I just got back from Grand Canyon National Park where I was shooting for about a week. Just now getting images processed and wanted to share a few with you. Images were captured on a Canon EOS 6D and a sensor modified Canon EOS 5D IR.

Any comments, questions or critiques please don't hesitate to leave a response. More feedback the better! : )

_"With practice we become proficient in handling the image-management & value-control procedures; the interval between our first perception of the subject & the completion of visualization & the requried technical procedures becomes suprisingly short." Ansel Adams_

Follow me on Facebook for a chance to win a free print! facebook.grahamclarkphoto.com


----------



## RGF (Sep 15, 2013)

like the first on but seems rather hazy. Never-the-less nice image


----------



## petach (Sep 15, 2013)

I am a big fan of b&w with big fluffy white clouds. No.2 certainly tickles my funny bone, yesiree!


----------



## scottkinfw (Sep 15, 2013)

Great shots.

I am partial to the first one. The atmospheric haze doesn't bother me.

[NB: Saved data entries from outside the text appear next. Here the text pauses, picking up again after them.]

(* ===== verification/Scheduler.v ===== *)
(** * The deterministic dispatch contract (internal/agenteval/scheduler:
    contract.go, values.go, dispatch.go)

    [RunRemaining] dispatches the tasks of a validated plan in batches.  Its
    environment is a family of oracles indexed by a tick: whether the parent
    context is cancelled, whether a task starts, what its execution returns, given
    the cause the batch was cancelled for by then, if any, and in which order the
    results of a batch arrive.  SHA-256 is a parameter; the
    JSON the identities cover is printed by [Encoding]. *)

From stdpp Require Import vector sorting.
From S2P Require Import Prelude GoText Identifiers Encoding.
Import GoText Identifiers Encoding.

Module Scheduler.
Local Open Scope Z_scope.

(** ** Constants and data *)

Definition PlanSchema : text := txt "agent-eval/scheduler-plan".
Definition ReportSchema : text := txt "agent-eval/scheduler-report".
Definition SchemaVersion : Z := 1.
Definition ContractVersion : text := txt "0.1.0-pre-release".
Definition MaxTasks : Z := 4096.
Definition MaxWorkers : Z := 256.
Definition MaxCohorts : Z := 4096.
Definition MaxTaskCohorts : Z := 8.
Definition MaxCPUTimeMillis : Z := 2 ^ 50.
Definition MaxMemoryBytes : Z := 2 ^ 50.
Definition MaxStorageBytes : Z := 2 ^ 50.
Definition MaxProcesses : Z := 2 ^ 20.
Definition MaxCostMicroUSD : Z := 2 ^ 50.

Record Resources := {
  CPUTimeMillis : Z; MemoryBytes : Z; StorageBytes : Z; Processes : Z; CostMicroUSD : Z
}.
Record CohortLimit := { CohortSHA256 : text; CWorkers : Z }.
(** A slice is [None] when nil. *)
Record Limits := {
  Workers : Z; LCPUTimeMillis : Z; LMemoryBytes : Z; LStorageBytes : Z; LProcesses : Z; TotalCostMicroUSD : Z;
  Cohorts : option (list CohortLimit)
}.
Record Task := {
  TaskSHA256 : text; Ordinal : Z; Round : Z; TResources : Resources; CohortSHA256s : option (list text)
}.
Record Plan := {
  Schema : text; PSchemaVersion : Z; PContractVersion : text; PLimits : Limits; Tasks : list Task; PlanSHA256 : text
}.
Lemma split_loop_ok n s rest lineStart i : (length rest ≤ n)%nat → rest = drop i s → (lineStart ≤ i ≤ length s)%nat →
  lines_ok s lineStart (split_loop s rest lineStart i).
Proof.
  revert rest lineStart i. induction n as [|n IH]; intros rest lineStart i Hn Hr Hi.
  { destruct rest; [|simpl in Hn; lia]. cbn [split_loop lines_ok wstart wend wtext]. split_and!; [done|lia|lia|by rewrite slice_to_end|done]. }
  destruct rest as [|c rest]; [cbn [split_loop lines_ok wstart wend wtext]; split_and!; [done|lia|lia|by rewrite slice_to_end|done]|]. cbn [length] in Hn.
  destruct (drop_cons _ _ _ _ Hr) as (Hc & Hd & Hl). cbn [split_loop].
  assert (∀ b, c = b → is_break [b] → lines_ok s lineStart ({| wtext := slice s lineStart i; wstart := lineStart; wend := i |} ::
    split_loop s rest (S i) (S i))) as Hone.
  { intros b -> Hb. apply (lines_ok_cons s lineStart i (S i)); [lia|lia|by rewrite (slice_one _ _ _ _ Hr)|]. apply IH; [lia|done|lia]. }
  destruct (is_byte newline c) eqn:Hnl; [apply bool_decide_eq_true in Hnl; apply (Hone newline); [done|by left]|].
  destruct (is_byte cr c) eqn:Hcr; [|apply IH; [lia|done|lia]]. apply bool_decide_eq_true in Hcr.
  destruct rest as [|c' rest]; [apply (Hone cr); [done|right; by left]|].
  destruct (is_byte newline c') eqn:Hnl'; [|apply (Hone cr); [done|right; by left]]. apply bool_decide_eq_true in Hnl'. subst.
  symmetry in Hd. destruct (drop_cons _ _ _ _ Hd) as (_ & Hd' & Hl').
  apply (lines_ok_cons s lineStart i (S (S i))); [lia|lia| |apply IH; [simpl in Hn; lia|done|lia]].
  right. right. rewrite <- (slice_app s i (S i)) by lia. by rewrite (slice_one _ _ _ _ Hr), (slice_one _ _ _ _ Hd).
Qed.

I'm no Ansel Adams for sure!

I'm heading out that way in November along with Zion and Canyon X. Any pointers for me regarding location?

Don't mean to hijack your thread.

Thanks.


----------



## Click (Sep 15, 2013)

Awesome. I like the sunlight in the haze. Great shots. Nicely done.


----------



## TWI by Dustin Abbott (Sep 15, 2013)

That first one is a real beauty, Graham!


----------



## serendipidy (Sep 15, 2013)

Click said:


> Awesome. I like the sunlight in the haze. Great shots. Nicely done.



+1...Grand shots ;D


----------



## MrFotoFool (Sep 15, 2013)

scottkinfw said:


> ...I'm heading out that way in November along with Zion and Canyon X. Any pointers for me regarding location?...

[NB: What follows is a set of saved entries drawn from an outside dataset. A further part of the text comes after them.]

Lemma trim_right_nl_length s : (length (trim_right_nl s) ≤ length s)%nat.
Proof.
  unfold trim_right_nl. rewrite length_reverse. rewrite <- (length_reverse s). generalize (reverse s). intros t.
  induction t as [|c t IH]; [done|]. cbn [drop_nl]. destruct (bool_decide _); simpl; lia.
Qed.

Lemma trim_prefix_length s p : (length (trim_prefix s p) ≤ length s)%nat.
Proof. unfold trim_prefix. destruct (has_prefix s p); [rewrite length_drop; lia|done]. Qed.

(** The bytes of some lines with their line ends. *)
Fixpoint weight (lines : list text) : nat := match lines with [] => 0 | l :: lines => S (length l + weight lines) end.

Lemma weight_app a b : weight (a ++ b) = (weight a + weight b)%nat.
Proof. induction a as [|l a IH]; [done|]. simpl. rewrite IH. lia. Qed.

Lemma weight_drop n lines : (weight (drop n lines) ≤ weight lines)%nat.
Proof. rewrite <- (take_drop n lines) at 2. rewrite weight_app. lia. Qed.

Lemma join_lines_weight lines : (length (join_lines lines) ≤ pred (weight lines))%nat.
Proof.
  induction lines as [|l lines IH]; [done|]. destruct lines as [|l' lines]; [simpl; lia|].
  change (join_lines (l :: l' :: lines)) with (l ++ newline :: join_lines (l' :: lines)). rewrite length_app. simpl in *. lia.
Qed.

Lemma split_lines_weight s : weight (split_lines s) = S (length s).
Proof.
  induction s as [|c s IH]; [done|]. cbn [split_lines]. destruct (is_byte newline c); [simpl; lia|].
  pose proof (WikiScanner.split_lines_nonempty s). destruct (split_lines s); [done|]. simpl in *. lia.
Qed.

Lemma blocks_loop_weight b lines fenceRun cur : b ∈ WikiScanner.blocks_loop lines fenceRun cur → (length b ≤ pred (weight (cur ++ lines)))%nat.
Proof.
  assert (∀ b ls, b ∈ WikiScanner.flush ls → (length b ≤ pred (weight ls))%nat) as Hflush.
  { intros b0 ls. destruct ls as [|l ls]; [by intros ?%not_elem_of_nil|]. cbn [WikiScanner.flush]. intros ->%list_elem_of_singleton. apply join_lines_weight. }
  revert fenceRun cur. induction lines as [|line lines IH]; intros fenceRun cur; cbn [WikiScanner.blocks_loop].
  { intros H%Hflush. by rewrite app_nil_r. }
  assert (∀ r c, b ∈ WikiScanner.blocks_loop lines r c → (weight c ≤ weight (cur ++ [line]))%nat → (length b ≤ pred (weight (cur ++ line :: lines)))%nat) as Hrest.
  { intros r c H%IH Hc. rewrite !weight_app in *. simpl in *. lia. }
  assert (∀ ls, b ∈ WikiScanner.flush ls → (weight ls ≤ weight (cur ++ [line]))%nat → (length b ≤ pred (weight (cur ++ line :: lines)))%nat) as Hf.
  { intros ls H%Hflush Hc. rewrite !weight_app in *. simpl in *. lia. }
  assert (weight cur ≤ weight (cur ++ [line]) ∧ weight [line] ≤ weight (cur ++ [line]))%nat as [Hw1 Hw2] by (rewrite !weight_app; simpl; lia).
  repeat match goal with |- _ ∈ (if ?x then _ else _) → _ => destruct x | |- _ ∈ match ?x with _ => _ end → _ => destruct x as [[??]|] end;
    rewrite ?elem_of_app; intros H; repeat match type of H with _ ∨ _ => destruct H as [H|H] end; first [eapply Hf; [exact H|]|eapply Hrest; [exact H|]]; (lia || (simpl; lia)).
Qed.

Lemma SplitBlocks_length b md : b ∈ WikiScanner.SplitBlocks md → (length b ≤ length md)%nat.
Proof. intros H%blocks_loop_weight. cbn [app] in H. rewrite split_lines_weight in H. simpl in H. lia. Qed.

(** ** Parts of a text *)

Lemma trim_left_suffix s : ∃ a, s = a ++ trim_left s.
Proof.
  unfold trim_left. generalize (length s) as fuel. intros fuel. revert s. induction fuel as [|fuel IH]; intros s; [by exists []|].
  cbn [trim_left_fuel]. destruct s as [|c s]; [by exists []|]. destruct (decode_rune (c :: s)) as [r sz]. destruct (is_space r); [|by exists []].
  destruct (IH (drop sz (c :: s))) as [a Ha]. exists (take sz (c :: s) ++ a). by rewrite <- app_assoc, <- Ha, take_drop.
Qed.

Lemma trim_right_prefix s : ∃ b, s = trim_right s ++ b.
Proof.
  unfold trim_right. generalize (length s) as fuel. intros fuel. revert s. induction fuel as [|fuel IH]; intros s; [exists []; by rewrite app_nil_r|].
  cbn [trim_right_fuel]. destruct s as [|c s]; [by exists []|]. destruct (decode_last_rune (c :: s)) as [r sz].
  destruct (is_space r); [|exists []; by rewrite app_nil_r]. destruct (IH (take (length (c :: s) - sz) (c :: s))) as [b Hb].
  exists (b ++ drop (length (c :: s) - sz) (c :: s)). by rewrite app_assoc, <- Hb, take_drop.
Qed.

Lemma trim_space_middle s : ∃ a b, s = a ++ trim_space s ++ b.
Proof.
  destruct (trim_left_suffix s) as [a Ha]. destruct (trim_right_prefix (trim_left s)) as [b Hb]. exists a, b. unfold trim_space. by rewrite <- Hb.
Qed.

Lemma forallb_part p a (s b : text) : forallb p (a ++ s ++ b) = true → forallb p s = true.
Proof. rewrite !forallb_app. intros H. by bool_hyps. Qed.
Lemma forallb_take p n (s : text) : forallb p s = true → forallb p (take n s) = true.
Proof. rewrite <- (take_drop n s) at 1. rewrite forallb_app. intros H. by bool_hyps. Qed.
Lemma forallb_drop p n (s : text) : forallb p s = true → forallb p (drop n s) = true.
Proof. rewrite <- (take_drop n s) at 1. rewrite forallb_app. intros H. by bool_hyps. Qed.
Lemma forallb_slice p i j (s : text) : forallb p s = true → forallb p (slice s i j) = true.
Proof. intros H. by apply forallb_take, forallb_drop. Qed.
Lemma forallb_trim p s : forallb p s = true → forallb p (trim_space s) = true.
Proof. destruct (trim_space_middle s) as (a & b & Hs). rewrite Hs at 1. apply forallb_part. Qed.
Lemma forallb_bind p (f : ascii → text) s : (∀ c, p c = true → forallb p (f c) = true) → forallb p s = true → forallb p (s ≫= f) = true.
Proof. intros Hf. induction s as [|c s IH]; [done|]. cbn. rewrite forallb_app. intros H. bool_hyps. rewrite Hf, IH by done. done. Qed.

(** The head of a trimmed text is no blank. *)
Lemma trim_right_head_same s c r : trim_right s = c :: r → ∃ r', s = c :: r'.
Proof. destruct (trim_right_prefix s) as [b Hb]. intros H. rewrite H in Hb. by eexists. Qed.

Lemma trim_left_head s : match trim_left s with [] => True | c :: r => is_space (fst (decode_rune (c :: r))) = false end.
Proof.
  unfold trim_left. assert (length s ≤ length s)%nat as Hf by done. revert Hf. generalize (length s) at 2 3 as fuel. intros fuel. revert s.
  induction fuel as [|fuel IH]; intros s Hf; [by destruct s; [|simpl in Hf; lia]|].
  cbn [trim_left_fuel]. destruct s as [|c s]; [done|]. pose proof (decode_rune_size_pos (c :: s) ltac:(done)) as Hp.
  destruct (decode_rune (c :: s)) as [r sz] eqn:Hd. cbn [snd] in Hp. destruct (is_space r) eqn:Hs; [apply IH; rewrite length_drop; simpl in *; lia|].
  by rewrite Hd.
Qed.

Lemma trim_space_no_blank s : match trim_space s with [] => True | c :: _ => WikiScanner.blank c = false end.
Proof.
  unfold trim_space. destruct (trim_right (trim_left s)) as [|c r] eqn:Hr; [done|]. apply trim_right_head_same in Hr as [r' Hl].
  pose proof (trim_left_head s) as Hh. rewrite Hl in Hh. apply not_true_iff_false. intros Hb.
  unfold WikiScanner.blank in Hb. apply orb_true_iff in Hb as [Hb|Hb]; apply bool_decide_eq_true in Hb as ->; done.
Qed.

(** Trimming keeps a text whose first rune is no white space, and a block of such
    a text is found. *)
Lemma is_space_error : is_space RuneError = false.
Proof. done. Qed.
Lemma head_space_prefix a b : a ≠ [] → is_space (fst (decode_rune (a ++ b))) = false → is_space (fst (decode_rune a)) = false.
Proof.
  intros Ha Hs. destruct (is_space (fst (decode_rune a))) eqn:E; [|done]. rewrite <- Hs, decode_rune_app; [done|]. split; [done|].
  intros Hd. by rewrite Hd in E.
Qed.
Lemma decode_last_rune_inside s : s ≠ [] → is_space (fst (decode_rune s)) = false → is_space (fst (decode_last_rune s)) = true →
  (snd (decode_last_rune s) < length s)%nat.
Proof.
  intros Hn Hs. unfold decode_last_rune. destruct s as [|c s]; [done|]. cbn [length]. destruct ((c :: s) !! length s) as [x|] eqn:Hx; [|done].
  destruct (byte_val x <? 128) eqn:Hb.
  - cbn. intros Hsp. destruct s as [|y s]; [|simpl; lia]. injection Hx as <-. rewrite decode_rune_ascii in Hs by by apply Z.ltb_lt. cbn in Hs. congruence.
  - set (start := match length s with O => O | S p => last_start 3 (c :: s) p end).
    destruct (decode_rune (drop start (c :: s))) as [r sz] eqn:Hd. destruct (start + sz =? S (length s))%nat eqn:He; [|done].
    cbn [fst snd]. bool_hyps. destruct start as [|start]; [|lia]. rewrite drop_0 in Hd. rewrite Hd in Hs. cbn in Hs. congruence.
Qed.
Lemma trim_right_nonempty s : s ≠ [] → is_space (fst (decode_rune s)) = false → trim_right s ≠ [].
Proof.
  unfold trim_right. generalize (length s) as fuel. intros fuel. revert s. induction fuel as [|fuel IH]; intros s Hn Hs; [done|].
  cbn [trim_right_fuel]. destruct s as [|c s]; [done|]. pose proof (decode_last_rune_inside (c :: s) Hn Hs) as Hl.
  destruct (decode_last_rune (c :: s)) as [r sz]. cbn [fst snd] in Hl. destruct (is_space r); [|done]. specialize (Hl eq_refl).
  assert (take (length (c :: s) - sz) (c :: s) ≠ []) as Ht by (intros E; apply (f_equal length) in E; rewrite length_take in E; cbn in *; lia).
  apply IH; [done|]. eapply head_space_prefix; [done|]. by rewrite take_drop.
Qed.
Lemma trim_space_nonempty s : s ≠ [] → is_space (fst (decode_rune s)) = false → trim_space s ≠ [].
Proof.
  intros Hn Hs. unfold trim_space, trim_left. destruct s as [|c s]; [done|]. cbn [length trim_left_fuel].
  destruct (decode_rune (c :: s)) as [r sz] eqn:Hd. cbn [fst] in Hs. rewrite Hs. apply trim_right_nonempty; [done|]. by rewrite Hd.
Qed.
Lemma blocks_loop_nonempty lines run cur : cur ≠ [] → WikiScanner.blocks_loop lines run cur ≠ [].
Proof.
  revert run cur. induction lines as [|l lines IH]; intros run cur Hc; cbn [WikiScanner.blocks_loop]; [by destruct cur|].
  destruct (0 <? run)%nat; [destruct (WikiScanner.IsMarkdownFenceClose l run); [by destruct cur|apply IH; by destruct cur]|].
  destruct (eqt (trim_space l) []); [by destruct cur|]. destruct (WikiScanner.ParseMarkdownFenceOpen l) as [[n i]|]; [by destruct cur|].
  destruct (_ || _); [by destruct cur|]. apply IH. by destruct cur.
Qed.
(** A trimmed text has a block. *)
Lemma SplitBlocks_nonempty s : trim_space s ≠ [] → WikiScanner.SplitBlocks (trim_space s) ≠ [].
Proof.
  intros Hn. assert (is_space (fst (decode_rune (trim_space s))) = false) as Hs.
  { unfold trim_space in *. pose proof (trim_left_head s) as Hh. destruct (trim_right_prefix (trim_left s)) as [b Hb].
    eapply head_space_prefix; [done|]. rewrite <- Hb. destruct (trim_left s); [by rewrite Hb in Hn|done]. }
  revert Hn Hs. generalize (trim_space s) as t. clear s. intros t Hn Hs. unfold WikiScanner.SplitBlocks.
  pose proof (join_split_lines t) as Hj. destruct (split_lines t) as [|l ls]; [by subst|]. cbn [WikiScanner.blocks_loop].
  change (0 <? 0)%nat with false. cbn iota.
  assert (eqt (trim_space l) [] = false) as ->.
  { apply eqt_false. apply trim_space_nonempty.
    - intros ->. destruct ls as [|l' ls]; [by rewrite <- Hj in Hn|]. change (join_lines ([] :: l' :: ls)) with (newline :: join_lines (l' :: ls)) in Hj.
      rewrite <- Hj in Hs. by vm_compute in Hs.
    - destruct (decide (l = [])) as [->|Hl]; [done|]. destruct ls as [|l' ls]; [by subst t|]. eapply head_space_prefix; [done|].
      change (join_lines (l :: l' :: ls)) with (l ++ (newline :: join_lines (l' :: ls))) in Hj. by rewrite Hj. }
  destruct (WikiScanner.ParseMarkdownFenceOpen l) as [[n i]|]; [by apply blocks_loop_nonempty|].
  destruct (_ || _); [done|by apply blocks_loop_nonempty].
Qed.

I live in Arizona and it is almost impossible to take a bad picture at the Grand Canyon. The entire South Rim has magnificent views. The portion to the west of the village is closed to cars and can only be accessed on their bus. Not bad, but you need to be ready to pack up and catch the last bus as soon as the sunset is over (or walk about a mile back to the village). The main views east of the village are a bit farther out, maybe two to six miles depending, but these are quite nice. Moran point may be the best, but as I said they are all good. Elk are also prolific in the park the last few years and any time at dawn or dusk is a guarantee you will see several.


----------



## Click (Sep 16, 2013)

Alan said:


> When I have shoot the Canyon I look for shadows or edges to give the pictures depth, because the Canyon can look flat in pictures. Prepare for haze last time was fire burning on north Rim. Prepare for crowds went on Christmas day figured no one will be there WRONG see forth picture.



Very nice shots Alan

...And Welcome to cr


----------



## CarlTN (Sep 16, 2013)

Alan said:


> When I have shoot the Canyon I look for shadows or edges to give the pictures depth, because the Canyon can look flat in pictures. Prepare for haze last time was fire burning on north Rim. Prepare for crowds went on Christmas day figured no one will be there WRONG see forth picture.



Good images!


----------



## CarlTN (Sep 16, 2013)

grahamclarkphoto said:


> Hello all!
> 
> I just got back from Grand Canyon National Park where I was shooting for about a week. Just now getting images processed and wanted to share a few with you. Images were captured on a Canon EOS 6D and a sensor modified Canon EOS 5D IR.
> 
> ...



Shameless self promotion much?


----------